It’s been a long time since my last post – life gets busy that way! But something has started recurring in my current teaching/coaching which is my cue to add a new tip!

The subject of Brain Before Voice has popped up in a couple of ways recently. When talking to some students about learning from tracks alone (not being strong music readers) it was noted that when a vocal line gets fast and intricate, it can be difficult to get the line accurate and cleanly sung. So we did some vocal ‘brain training’ exercises and voila! Suddenly the line was clear!

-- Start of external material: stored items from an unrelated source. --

(** * pygments-gui: the wx RichTextCtrl formatter

    A shallow embedding of [pygments_gui/util.py] and
    [pygments_gui/wx/richtext.py].  Python objects that the code mutates
    (the formatter, the rich-text control) are records threaded through the
    functions; a raised exception is an outcome that carries the state the
    objects were left in. *)

From stdpp Require Import gmap strings list.

Local Open Scope Z_scope.
Local Open Scope nat_scope.

(** ** Exceptions and outcomes *)

(** The exceptions that cross these modules.  [LexerError] stands for
    whatever the token source raises while it is iterated; [NameError] is
    raised by the read of a variable that is not bound. *)
Inductive exn : Type :=
| AssertionError (msg : string)
| ImportError (msg : string)
| ClassNotFound (name : string)
| AttributeError (attr : string)
| LexerError (msg : string)
| NameError (name : string).

(** The specification has one name, ConfigurationError, for the errors by
    which a configuration is rejected: the failed assertion of [set_style],
    the [ClassNotFound] of the pygments registry and the [ImportError] of
    [MissingPackage]. *)
Definition ConfigurationError (e : exn) : Prop :=
  match e with
  | AssertionError _ | ImportError _ | ClassNotFound _ => True
  | AttributeError _ | LexerError _ | NameError _ => False
  end.

(** A call on mutable state [S] either returns a value or raises; both
    carry the state as the call left it. *)
Inductive Outcome (S A : Type) : Type :=
| Return (a : A) (s : S)
| Raise (e : exn) (s : S).
Arguments Return {S A} a s.
Arguments Raise {S A} e s.

Definition final_state {S A} (o : Outcome S A) : S :=
  match o with Return _ s => s | Raise _ s => s end.

Definition returns {S A} (o : Outcome S A) : Prop :=
  match o with Return _ _ => True | Raise _ _ => False end.

Definition raises {S A} (o : Outcome S A) : Prop :=
  match o with Return _ _ => False | Raise _ _ => True end.

(** ** util.py: MissingPackage *)

Module Util.

Record MissingPackage : Type := mkMissingPackage {
  pkg : string;
  context : string
}.

(** A value a method of the sentinel can hand back. *)
Inductive result : Type :=
| Value (self : MissingPackage)
| Raised (e : exn).

(** [__getattr__(self, attr)]: [return self].  Python calls this hook for
    the names ordinary lookup does not find, that is for every name of the
    absent package's interface. *)
Definition __getattr__ (self : MissingPackage) (attr : string) : result :=
  Value self.

(** [__call__], with any arguments: raises [ImportError] whose message is
    the context, then " requires ", then the package, then
    " to be installed.". *)
Definition __call__ {Args : Type} (self : MissingPackage) (args : Args) : result :=
  Raised (ImportError (context self +:+ " requires " +:+ pkg self +:+ " to be installed.")).

(** [obj.a1.a2. ... .an]: attribute access, left to right. *)
Fixpoint getattrs (obj : MissingPackage) (attrs : list string) : result :=
  match attrs with
  | [] => Value obj
  | attr :: attrs =>
      match __getattr__ obj attr with
      | Value obj => getattrs obj attrs
      | Raised e => Raised e
      end
  end.

(** [obj.a1. ... .an] called with [args]: an attribute chain followed by
    a call. *)
Definition method_call {Args : Type} (obj : MissingPackage) (attrs : list string)
    (args : Args) : result :=
  match getattrs obj attrs with
  | Value f => __call__ f args
  | Raised e => Raised e
  end.

(** The guard at the head of [richtext.py]:
    [try: import wx.richtext / except ImportError: wx = MissingPackage(...)].
    [imported] is what the import statement produced. *)
Definition import_wx {Module : Type} (imported : option Module)
    : Module + MissingPackage :=
  match imported with
  | Some m => inl m
  | None => inr (mkMissingPackage "wxPython" "pygments-gui.wx")
  end.

(** [s] occurs inside [msg]. *)
Definition names (msg s : string) : Prop :=
  ∃ before after : string, msg = before +:+ s +:+ after.

End Util.

(** ** wx/richtext.py: the data the formatter works on *)

(** A pygments token type, by its dotted name (["Keyword"], ["Name.Function"]). *)
Abbreviation Token := string (only parsing).

(** What [style_for_token] returns: the entries of the style dictionary the
    formatter reads.  The three family hints and the flags are read for
    their truth value. *)
Record StyleSpec : Type := mkStyleSpec {
  color : option string;
  bold : bool;
  italic : bool;
  underline : bool;
  roman : bool;
  sans : bool;
  mono : bool
}.

(** A pygments style: a class object, compared by identity. *)
Record PygmentsStyle : Type := StyleClass { class_id : nat }.

Global Instance PygmentsStyle_eq_dec : EqDecision PygmentsStyle.
Proof. solve_decision. Defined.

(** A value handed to the formatter as a style: a string, a style class, or
    any other object (with its printed form and the name of its type). *)
Inductive PyVal : Type :=
| VStr (s : string)
| VStyle (t : PygmentsStyle)
| VOther (repr cls : string).

Global Instance PyVal_eq_dec : EqDecision PyVal.
Proof. solve_decision. Defined.

(** [x > y] on the naturals is decided as [y < x]. *)
Global Instance nat_gt_dec : RelDecision gt := λ x y, decide (y < x).

Inductive FontFamily := FONTFAMILY_ROMAN | FONTFAMILY_SWISS | FONTFAMILY_TELETYPE
                      | FONTFAMILY_OTHER (n : nat).
Inductive FontStyle := FONTSTYLE_ITALIC | FONTSTYLE_NORMAL.
Inductive FontWeight := FONTWEIGHT_BOLD | FONTWEIGHT_NORMAL.
Inductive Underline := TEXT_ATTR_UNDERLINE_SOLID | TEXT_ATTR_UNDERLINE_NONE.

(** [wx.richtext.RichTextAttr]: every attribute is either set or absent. *)
Record RichTextAttr : Type := mkRichTextAttr {
  AttrFontFamily : option FontFamily;
  AttrFontStyle : option FontStyle;
  AttrFontWeight : option FontWeight;
  AttrFontUnderlined : option Underline;
  AttrTextColour : option string
}.

(** [wx.richtext.RichTextAttr()] *)
Definition RichTextAttr_new : RichTextAttr := mkRichTextAttr None None None None None.

(** [font.Apply(base)]: the attributes [base] has set are copied onto [font]. *)
Definition Apply (base font : RichTextAttr) : RichTextAttr :=
  {| AttrFontFamily := from_option Some (AttrFontFamily font) (AttrFontFamily base);
     AttrFontStyle := from_option Some (AttrFontStyle font) (AttrFontStyle base);
     AttrFontWeight := from_option Some (AttrFontWeight font) (AttrFontWeight base);
     AttrFontUnderlined := from_option Some (AttrFontUnderlined font) (AttrFontUnderlined base);
     AttrTextColour := from_option Some (AttrTextColour font) (AttrTextColour base) |}.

I have used visualisation brain work before in teaching intervals, especially for big interval training, but it seems the application of the same philosophy can be much more widely applied. In fact I take it right back to my violin playing days, when my teacher would advise me to “think the note in my head” before placing my fingers when jumping into some uncountably high position – if I tried to find it with my fingers I would always be out to some degree, but if I “sang” the note in my head it was spot on every time!

The same applies to our vocal instrument. Especially if we tend to learn by listening, or singing along, our brain seems to “follow” the ear (or the voice, depending on how you see it), and we end up pushing the notes around to get the vocal line. This method is slow and inaccurate, so we end up with indistinct intervals when we try to sing at speed.

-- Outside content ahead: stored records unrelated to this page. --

(** When [load] succeeds, every table has its columns. *)
Lemma load_ok_columns (w_start w_end : Z) (centers : Table Region)
      (sun : Table RawObs) (meta : Table Meta.RawMeta)
      (res : list Region * list Attach.Candidate) :
  load w_start w_end centers sun meta = inr res ->
  (forall c, In c need -> In c (columns centers))
  /\ (forall c, In c required_sun -> In c (columns sun))
  /\ (forall c, In c required_meta -> In c (columns meta)).
Proof.
  unfold load.
  destruct (check_centers (columns centers)) as [e|[]] eqn:Hcheck;
    [discriminate|].
  cbn [bind].
  repeat match goal with
  | |- context [getitem ?cols ?c] =>
      let H := fresh "Hcol" in
      destruct (getitem_cases cols c) as [[H ->]|[H ->]];
      cbn [bind]; [|discriminate]
  | |- context [match in_window ?a ?b ?l with _ => _ end] =>
      destruct (in_window a b l); [discriminate|]
  | |- context [negb (mem ?c ?cols)] =>
      let H := fresh "Hcol" in
      destruct (mem c cols) eqn:H; cbn [negb]; [apply mem_In in H|discriminate]
  end.
  intros _. split; [now apply check_centers_ok|].
  unfold required_sun, required_meta.
  split; intros c Hc; simpl in Hc;
    repeat (destruct Hc as [<-|Hc]; [assumption|]); destruct Hc.
Qed.
End LoadFacts.

(** C9.  If a column the run needs is absent from the centers, the
    sunshine or the station metadata table, loading ends in an error and
    [main] returns that error: the daily assignment is never started.  For
    the centers table the error is the [ValueError] of line 180, and its
    list holds every missing required column, each once, in sorted
    order. *)
Theorem load_aborts_on_missing_column :
  forall (to_utmK : R -> R -> R * R) (ym : Z -> string) (w_start w_end : Z)
         (centers : Pipeline.Table Pipeline.Region)
         (sun : Pipeline.Table Pipeline.RawObs)
         (meta : Pipeline.Table Meta.RawMeta),
    (exists c, In c Pipeline.need /\ ~ In c (Pipeline.columns centers))
    \/ (exists c, In c Pipeline.required_sun /\ ~ In c (Pipeline.columns sun))
    \/ (exists c, In c Pipeline.required_meta /\ ~ In c (Pipeline.columns meta)) ->
    exists e,
      Pipeline.load w_start w_end centers sun meta = inl e
      /\ Pipeline.main to_utmK ym w_start w_end centers sun meta = inl e
      /\ ((exists c, In c Pipeline.need /\ ~ In c (Pipeline.columns centers)) ->
          exists cols,
            e = ValueError "Centers file missing columns" cols
            /\ (forall c, In c cols <->
                          In c Pipeline.need
                          /\ ~ In c (Pipeline.columns centers))
            /\ NoDup cols
            /\ StronglySorted (fun a b => String.leb a b = true) cols).
Proof.
  intros to_utmK ym w_start w_end centers sun meta Hmiss.
  destruct (Pipeline.load w_start w_end centers sun meta) as [e|res] eqn:Hload.
  - exists e. split; [reflexivity|].
    split; [now apply main_load_error|].
    intros Hc. exists (Pipeline.sorted (Pipeline.missing (Pipeline.columns centers))).
    split; [|apply sorted_missing].
    unfold Pipeline.load in Hload.
    rewrite (@check_centers_error (Pipeline.columns centers) Hc) in Hload. cbn [Pipeline.bind] in Hload.
    congruence.
  - exfalso. apply load_ok_columns in Hload.
    destruct Hload as (H1 & H2 & H3).
    destruct Hmiss as [(c & Hc & Hn)|[(c & Hc & Hn)|(c & Hc & Hn)]]; auto.
Qed.

Lemma load_aborts_on_missing_column_witness :
  exists e,
    Pipeline.load 0 100 Pipeline.short_centers
                  (Pipeline.mkTable [] []) (Pipeline.mkTable [] []) = inl e
    /\ Pipeline.main (fun lon lat => (lon, lat)) (fun _ => "2007-06"%string)
                     0 100 Pipeline.short_centers
                     (Pipeline.mkTable [] []) (Pipeline.mkTable [] []) = inl e
    /\ ((exists c, In c Pipeline.need
                   /\ ~ In c (Pipeline.columns Pipeline.short_centers)) ->
        exists cols,
          e = ValueError "Centers file missing columns" cols
          /\ (forall c, In c cols <->
                        In c Pipeline.need
                        /\ ~ In c (Pipeline.columns Pipeline.short_centers))
          /\ NoDup cols
          /\ StronglySorted (fun a b => String.leb a b = true) cols).
Proof.
  apply (@load_aborts_on_missing_column
           (fun lon lat => (lon, lat)) (fun _ => "2007-06"%string) 0 100
           Pipeline.short_centers (Pipeline.mkTable [] []) (Pipeline.mkTable [] [])).
  left. exists "rep_x_utmK"%string. split.
  - simpl. tauto.
  - simpl. intuition discriminate.
Defined.

(** The error for a centers file without [centroid_y_utmK] and
    [rep_x_utmK] names both. *)
Example check_centers_two_missing :
  Pipeline.check_centers (Pipeline.columns Pipeline.short_centers)
  = inl (ValueError "Centers file missing columns"
                            ["centroid_y_utmK"; "rep_x_utmK"]%string).
Proof. reflexivity. Qed.

(* ================================================================== *)
(** * Further properties of the segment resolver *)
(* ================================================================== *)

Section MetaExtra.
Import Meta Props.
Local Open Scope Z_scope.

Lemma clip_row_usable (ws we : Z) (r : RawMeta) :
  usable ws we r = true <-> exists s, clip_row ws we r = Some s.
Proof.
  unfold usable, clip_row.
  destruct (raw_station r), (raw_lat r), (raw_lon r);
    try destruct (_ && _); split; try discriminate; eauto;
    intros (s & H); discriminate.
Qed.

Lemma clip_row_fields (ws we : Z) (r : RawMeta) (s : Segment) :
  clip_row ws we r = Some s ->
  raw_station r = Some (station s) /\ raw_name r = name s
  /\ raw_lat r = Some (lat s) /\ raw_lon r = Some (lon s)
  /\ seg_start s = Z.max (fillna (raw_start r) ws) ws
  /\ seg_end s = Z.min (fillna (raw_end r) we) we.
Proof.
  unfold clip_row.
  destruct (raw_station r); [|discriminate].
  destruct (_ && _); [|discriminate].
  destruct (raw_lat r); [|discriminate].
  destruct (raw_lon r); [|discriminate].
  intros [= <-]. simpl. repeat split; reflexivity.
Qed.

Lemma clip_rows_In (ws we : Z) (meta : list RawMeta) (s : Segment) :
  In s (clip_rows ws we meta) <->
  exists r, In r meta /\ clip_row ws we r = Some s.
Proof.
  induction meta as [|r meta IH]; simpl.
  - split; [intros [] | intros (r & [] & _)].
  - destruct (clip_row ws we r) as [s0|] eqn:E; simpl; rewrite IH; split.
    + intros [<-|(r' & H1 & H2)]; eauto.
    + intros (r' & [<-|H1] & H2); [left; congruence | eauto].
    + intros (r' & H1 & H2); eauto.
    + intros (r' & [<-|H1] & H2); [congruence | eauto].
Qed.

Lemma clip_rows_length (ws we : Z) (meta : list RawMeta) :
  List.length (clip_rows ws we meta)
  = List.length (filter (usable ws we) meta).
Proof.
  induction meta as [|r meta IH]; simpl; [reflexivity|].
  destruct (clip_row ws we r) as [s|] eqn:E.
  - assert (H : usable ws we r = true) by (apply clip_row_usable; eauto).
    rewrite H. simpl. now rewrite IH.
  - destruct (usable ws we r) eqn:H; [|exact IH].
    apply clip_row_usable in H. destruct H as (s & H). congruence.
Qed.

(** Truncation writes [seg_end] only, and only downwards. *)
Lemma truncate_set_end (r : Segment) (later : list Segment) :
  exists e, truncate r later = set_seg_end r e /\ e <= seg_end r.
Proof.
  unfold truncate. destruct (next_start r later) as [ns|].
  - destruct (Z.geb_spec (seg_end r) ns).
    + exists (ns - 1). split; [reflexivity | lia].
    + exists (seg_end r). split; [now destruct r | lia].
  - exists (seg_end r). split; [now destruct r | lia].
Qed.

Lemma resolve_overlaps_rows (l : list Segment) (s : Segment) :
  In s (resolve_overlaps l) <->
  exists i r, nth_error l i = Some r /\ s = truncate r (skipn (S i) l).
Proof.
  split.
  - intro H. apply In_nth_error in H. destruct H as [i Hi].
    rewrite resolve_overlaps_nth in Hi.
    destruct (nth_error l i) as [r|] eqn:E; [|discriminate].
    injection Hi as <-. eauto.
  - intros (i & r & Hi & ->). apply (nth_error_In _ i).
    now rewrite resolve_overlaps_nth, Hi.
Qed.

Lemma resolve_overlaps_keys (l : list Segment) :
  map station_start (resolve_overlaps l) = map station_start l.
Proof.
  induction l as [|r l IH]; simpl; [reflexivity|]. rewrite IH. f_equal.
  destruct (truncate_fields r l) as (H1 & H2 & _).
  unfold station_start. now rewrite H1, H2.
Qed.

(** With distinct (station, start) keys in a sorted frame, no truncation
    crosses the start of the row it shortens. *)
Lemma resolve_overlaps_nonempty (l : list Segment) :
  StronglySorted (fun a b => key_leb a b = true) l ->
  NoDup (map station_start l) ->
  Forall (fun s => seg_start s <= seg_end s) l ->
  Forall (fun s => seg_start s <= seg_end s) (resolve_overlaps l).
Proof.
  induction 1 as [|r l Hs IH Hr]; intros Hnd Hall; simpl; [constructor|].
  inversion Hnd as [|? ? Hr_new Hnd']; subst.
  inversion Hall as [|? ? Hr_ok Hall']; subst.
  constructor; [|now apply IH].
  unfold truncate, next_start.
  destruct (find (fun m => station m =? station r) l) as [m|] eqn:F;
    [|exact Hr_ok].
  apply find_some in F. destruct F as [Hm E]. apply Z.eqb_eq in E.
  destruct (Z.geb_spec (seg_end r) (seg_start m)); [|exact Hr_ok].
  simpl. rewrite Forall_forall in Hr. specialize (Hr m Hm).
  apply key_leb_spec in Hr.
  assert (seg_start m <> seg_start r).
  { intro Eq. apply Hr_new. apply in_map_iff. exists m. split; [|exact Hm].
    unfold station_start. now rewrite E, Eq. }
  lia.
Qed.
End MetaExtra.

(** X1.  [prepare_meta] drops a metadata row only when its station id or a
    coordinate does not parse or its interval (missing dates defaulted to
    the window) misses the window: the frame returned has one row per
    usable input row, each with the station id, label and coordinates of
    its input row, [seg_start] the later of the row's start and the window
    start, and [seg_end] no later than the earlier of the row's end and the
    window end; resolving overlaps drops and adds nothing. *)
Theorem prepare_meta_keeps_usable_rows :
  forall (meta : list Meta.RawMeta) (window_start window_end : Z),
    let out := Meta.prepare_meta meta window_start window_end in
    List.length out
    = List.length (filter (Props.usable window_start window_end) meta)
    /\ (forall s, In s out ->
          exists r, In r meta
            /\ Props.usable window_start window_end r = true
            /\ Meta.raw_station r = Some (Meta.station s)
            /\ Meta.raw_name r = Meta.name s
            /\ Meta.raw_lat r = Some (Meta.lat s)
            /\ Meta.raw_lon r = Some (Meta.lon s)
            /\ Meta.seg_start s
               = Z.max (Meta.fillna (Meta.raw_start r) window_start) window_start
            /\ (Meta.seg_end s
                <= Z.min (Meta.fillna (Meta.raw_end r) window_end) window_end)%Z)
    /\ (forall r, In r meta ->
          Props.usable window_start window_end r = true ->
          exists s, In s out
            /\ Meta.raw_station r = Some (Meta.station s)
            /\ Meta.raw_name r = Meta.name s
            /\ Meta.raw_lat r = Some (Meta.lat s)
            /\ Meta.raw_lon r = Some (Meta.lon s)
            /\ Meta.seg_start s
               = Z.max (Meta.fillna (Meta.raw_start r) window_start)
                       window_start).
Proof.
  intros meta ws we out. unfold out, Meta.prepare_meta, Meta.sorted_segments.
  split; [|split].
  - now rewrite resolve_overlaps_length, sort_values_length, clip_rows_length.
  - intros s Hs. apply resolve_overlaps_rows in Hs.
    destruct Hs as (i & s0 & Hi & ->).
    apply nth_error_In, sort_values_In, clip_rows_In in Hi.
    destruct Hi as (r & Hr & Hclip).
    exists r. split; [exact Hr|].
    split; [apply clip_row_usable; eauto|].
    destruct (clip_row_fields _ _ _ Hclip) as (F1 & F2 & F3 & F4 & F5 & F6).
    destruct (truncate_set_end s0 (skipn (S i)
                (Frame.sort_values Meta.key_leb (Meta.clip_rows ws we meta))))
      as (e & -> & He).
    simpl. repeat split; auto. lia.
  - intros r Hr Hu. apply clip_row_usable in Hu. destruct Hu as (s0 & Hclip).
    assert (Hin : In s0 (Frame.sort_values Meta.key_leb
                           (Meta.clip_rows ws we meta)))
      by (apply sort_values_In, clip_rows_In; eauto).
    apply In_nth_error in Hin. destruct Hin as (i & Hi).
    destruct (clip_row_fields _ _ _ Hclip) as (F1 & F2 & F3 & F4 & F5 & _).
    destruct (truncate_set_end s0 (skipn (S i)
                (Frame.sort_values Meta.key_leb (Meta.clip_rows ws we meta))))
      as (e & He & _).
    exists (Meta.set_seg_end s0 e). split.
    + apply resolve_overlaps_rows. exists i, s0. split; [exact Hi | now rewrite He].
    + simpl. repeat split; assumption.
Qed.

(** X2.  When the window is not inverted, every metadata row has its start
    no later than its end (missing dates defaulted to the window), and no
    two rows returned share station id and [seg_start], every segment
    returned has [seg_start <= seg_end]: truncation never empties a
    segment. *)
Theorem prepare_meta_segments_nonempty :
  forall (meta : list Meta.RawMeta) (window_start window_end : Z),
    (window_start <= window_end)%Z ->
    (forall r, In r meta ->
       (Meta.fillna (Meta.raw_start r) window_start
        <= Meta.fillna (Meta.raw_end r) window_end)%Z) ->
    NoDup (map Props.station_start
               (Meta.prepare_meta meta window_start window_end)) ->
    Forall (fun s => (Meta.seg_start s <= Meta.seg_end s)%Z)
           (Meta.prepare_meta meta window_start window_end).
Proof.
  intros meta ws we Hw Hrows Hnd. unfold Meta.prepare_meta in *.
  rewrite resolve_overlaps_keys in Hnd.
  apply resolve_overlaps_nonempty; [apply sorted_segments_sorted | exact Hnd |].
  unfold Meta.sorted_segments. apply sort_values_Forall, Forall_forall.
  intros s Hs. apply clip_rows_In in Hs. destruct Hs as (r & Hr & Hclip).
  specialize (Hrows r Hr).
  destruct (clip_row_fields _ _ _ Hclip) as (_ & _ & _ & _ & -> & ->).
  unfold Meta.clip_row in Hclip.
  destruct (Meta.raw_station r); [|discriminate].
  destruct (Z.geb_spec (Meta.fillna (Meta.raw_end r) we) ws);
    destruct (Z.leb_spec (Meta.fillna (Meta.raw_start r) ws) we);
    simpl in Hclip; try discriminate.
  lia.
Qed.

If we turn this around and put our brain before our ear/voice, there is suddenly a dramatic difference in the clarity of intervals and the speed we can accurately sing them. In some ways it ties in with the philosophy of taking the muscle out of the equation – getting out of the way of the music! Like singing quick words: the more you work them, the harder they are to sing – the secret is to let them go! The brain can think much faster than the body can react.

We already know that visualisation of a performance is the most perfect practice you can do – in your mind you can imagine the sound you want to make, can sing without error, always take a big enough breath and think about the story of the words…. So harness this power as you learn and practice your music, to ensure every note and interval is cleanly sung.

This aural “visualisation” is called Audiation – I want to focus this audiation to increase the auditory processing speed of our brains.  The most powerful agent of growth in our brains is – our brains!  Let’s harness that power to improve our musical ear and singing accuracy.

How do we do this? Here are a few ideas you can play with…

Interval training. Ye olde 12131415161718 // 87868584838281. For the purposes of this, best to sing on AH to eliminate consonant and vowel clutter. Pick a decent speed and sing it straight off. Now sing it again, but only in your head! No sound! You may need to practice this brain singing a couple of times before you get the feel of it. Once you have it, breathe and sing it, with brain first, and voice just following. Did you feel how easy it was? Was it more accurate? Try a little faster, making sure you sing with your mind and let the voice tag along for the ride.

Tricky notes passage. Let’s throw an athletic vocal line in… 1358864124578531. Or a 13 note chromatic scale for smaller interval accuracy. Follow the same process (1) sing the notes slowly and accurately on an AH.  (2) Audiate the phrase slowly and accurately in your head. (3) Speed up the audiated version until you can “hear” it clean and clear at speed in your head.  (4) Now put the brain first and let the relaxed voice follow.

I think also that we have difficulty with intricate passages because we perceive them as difficult, and that perception adds tension to our vocal process!  If we can keep the physical effort to a minimum, it’s all to the good!